Nessun Sottocapo e agente è mai venuto in Officina a guardare quello
che io facevo. Io godevo della massima libertà nell’Officina e i muri non
vennero mai ispezionati da sottocapi e agenti. Da circa 6 mesi che sono
in Officina solamente ho visto entrare nell’Officina stessa, il
Capoguardia Testagrossa”.
Poi fu la volta del detenuto Pirrello che dichiarò: “avendo ordinato, il
Direttore che mi riportassero in cella, l’agente C., il Sottocapo L.
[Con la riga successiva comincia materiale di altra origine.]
(** ** Chunk rows stay owned *)

Lemma chunk_deletes_all R i x : rows_keyed R -> is_Some (r_chunks R !! (i, x)) -> ChDelete (KFileChunk i x) ∈ chunk_deletes R i.
Proof.
  intros HR [c Hc]. destruct (proj1 (proj2 (proj2 HR)) _ _ _ Hc) as [Ei Ex].
  destruct (scan_complete R (PFileChunk i) (KFileChunk i x) (RFileChunk c) HR) as [Hin _]; [apply Z.eqb_refl|cbn; by rewrite Hc|].
  unfold chunk_deletes. apply list_elem_of_fmap. exists c. split; [by rewrite Ex|]. unfold chunks_in. apply list_elem_of_omap. eauto.
Qed.

Lemma tidy_plain R cs l : (forall c, c ∈ l -> exists k, c = ChDelete k /\ (forall i, k <> KInode i)) -> Forall (tidy R cs) l.
Proof. intros Hl. apply Forall_forall. intros c Hc. destruct (Hl c Hc) as (k & -> & Hk). destruct k; try done. by destruct (Hk ino). Qed.

Lemma tidy_chunk_deletes R cs i : Forall (tidy R cs) (chunk_deletes R i).
Proof. apply tidy_plain. intros c Hc. apply list_elem_of_fmap in Hc as (x & -> & _). eexists. by split. Qed.

Lemma tidy_inode_deletes R cs i : rows_keyed R -> (forall c, c ∈ inode_deletes R i -> c ∈ cs) -> Forall (tidy R cs) (inode_deletes R i).
Proof.
  intros HR Hin. unfold inode_deletes. constructor.
  - intros x Hx. apply Hin. right. apply elem_of_app. left. by apply chunk_deletes_all.
  - apply Forall_app. split; [apply tidy_chunk_deletes|]. apply tidy_plain. intros c Hc.
    apply list_elem_of_fmap in Hc as (x & -> & _). eexists. by split.
Qed.

Lemma tidy_orphans R cs l : rows_keyed R -> (forall c, c ∈ (l ≫= orphan_deletes R) -> c ∈ cs) -> Forall (tidy R cs) (l ≫= orphan_deletes R).
Proof.
  intros HR Hin. apply Forall_forall. intros c Hc. apply list_elem_of_bind in Hc as (i & Hc & Hi).
  apply elem_of_cons in Hc as [->|Hc]; [|by eapply Forall_forall; [apply tidy_chunk_deletes|]].
  intros x Hx. apply Hin. apply list_elem_of_bind. exists i. split; [|done]. right. by apply chunk_deletes_all.
Qed.

(** Rows that keep directory flag and size. *)
Lemma tidy_update R cs f r i :
  r_inodes R !! i = Some r -> i_Ino r = i -> i_Ino (f r) = i_Ino r -> i_IsDir (f r) = i_IsDir r -> i_Size (f r) = i_Size r ->
  tidy R cs (ChUpdate (RInode (f r))).
Proof. intros Hr Hi E1 E2 E3 r'. rewrite E1, Hi, Hr. intros [= <-]. done. Qed.

Lemma tidy_new R cs a n : rows_ok n R -> i_Ino a = n -> tidy R cs (ChInsert (RInode a)).
Proof. intros [_ HI _] Ha r Hr. rewrite Ha in Hr. destruct (HI _ _ Hr). lia. Qed.

(** The chunk rows of [CreateFile]. *)
Lemma chunks_owned_content R cs cs' ino :
  chunks_owned R ->
  (forall c, c ∈ cs -> under (PFileChunk ino) (change_key c) = true) ->
  (forall c, c ∈ cs' -> match change_after c with
     | Some (RInode a) => i_Ino a = ino \/ (forall r, r_inodes R !! i_Ino a = Some r -> i_IsDir a = i_IsDir r /\ i_Size a = i_Size r)
     | Some (RDirEntry _) => True | _ => False end) ->
  (forall x, is_Some (r_chunks (ApplyChanges R (cs ++ cs')) !! (ino, x)) ->
     exists a, r_inodes (ApplyChanges R (cs ++ cs')) !! ino = Some a /\ i_IsDir a = false /\ 0 < i_Size a) ->
  chunks_owned (ApplyChanges R (cs ++ cs')).
Proof.
  intros HO Hcs Hcs' Hino i x Hx. destruct (decide (i = ino)) as [->|Hne]; [by apply (Hino x)|].
  assert (written (cs ++ cs') (KFileChunk i x) = None) as Hw.
  { apply written_None. intros c [Hc|Hc]%elem_of_app E.
    - specialize (Hcs _ Hc). rewrite E in Hcs. cbn in Hcs. zify_bool. congruence.
    - specialize (Hcs' _ Hc). destruct (change_after c) as [m|] eqn:Ea; [|done]. apply change_typed in Ea.
      destruct m; try done; cbn in Ea; congruence. }
  rewrite chunks_written, Hw in Hx. destruct (HO _ _ Hx) as (r & Hr & Hd & Hz). rewrite inodes_written.
  destruct (written (cs ++ cs') (KInode i)) as [o|] eqn:Ei; [|by exists r].
  apply written_Some in Ei as (c & Hc & Hk & Ha). apply elem_of_app in Hc as [Hc|Hc].
  - specialize (Hcs _ Hc). rewrite Hk in Hcs. done.
  - specialize (Hcs' _ Hc). rewrite Ha in Hcs'. destruct o as [[a| | |]|]; try done.
    + pose proof (change_typed _ _ Ha) as Et. cbn in Et. rewrite Hk in Et. simplify_eq. destruct Hcs' as [|Hcs']; [done|].
      destruct (Hcs' _ Hr) as [E1 E2]. exists a. rewrite E1, E2. done.
    + pose proof (change_typed _ _ Ha) as Et. cbn in Et. congruence.
Qed.

Lemma insert_nonempty v ino cs data c : 0 <= c_maxInlineLen (v_cfg v) -> c ∈ insert_changes v ino cs data -> 0 < blen data.
Proof.
  intros Hm Hc. unfold insert_changes, inline_rows in Hc. destruct (blen data <=? _) eqn:E; [|zify_bool; lia].
  destruct (blen data >? 0) eqn:E2; [zify_bool; lia|by apply elem_of_nil in Hc].
Qed.

Lemma replace_empty v ino cs data x :
  rows_keyed (v_rows v) -> 0 <= c_maxInlineLen (v_cfg v) -> blen data = 0 ->
  as_chunk (match written (replace_changes v ino cs data) (KFileChunk ino x) with Some o => o | None => rows_get (v_rows v) (KFileChunk ino x) end) = None.
Proof.
  intros HR Hm Hz. unfold replace_changes, inline_rows. rewrite Hz, (proj2 (Z.leb_le _ _)) by done. cbn [Z.gtb Z.compare].
  rewrite app_nil_r. fold (chunk_deletes (v_rows v) ino). destruct (written _ _) as [o|] eqn:E.
  - apply written_Some in E as (c & Hc & _ & <-). by apply list_elem_of_fmap in Hc as (y & -> & _).
  - rewrite as_chunk_get. destruct (r_chunks _ !! _) as [c|] eqn:Ec; [|done]. exfalso.
    eapply written_None in E; [|apply chunk_deletes_all; [exact HR|by rewrite Ec]]. done.
Qed.

Lemma written_content cs ino k : (forall c, c ∈ cs -> under (PFileChunk ino) (change_key c) = true) ->
  under (PFileChunk ino) k = false -> written cs k = None.
Proof. intros Hc Hk. apply written_None. intros c Hin E. specialize (Hc _ Hin). congruence. Qed.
l’agente P. mi consussero nel locale delle celle di segregazione. Arrivato
davanti alla cella per la verità io non volevo entrare per timore di
qualche punizione corporale, dato il precedente accaduto ma gli agenti
presenti mi costrinsero a viva forza ad entrare nella cella afferrandomi
con violenza per le gambe e le braccia e facendomi dolore. Dopo di
allora non sono stato più toccato. Prima del fatto ero un lavorante
“rattoppino” ed ero stato comandato dal Capoguardia di aiutare il
Rappa nei suoi lavori. Sono stato sempre ben trattato da tutto il
personale e non mi posso lamentare di alcuno”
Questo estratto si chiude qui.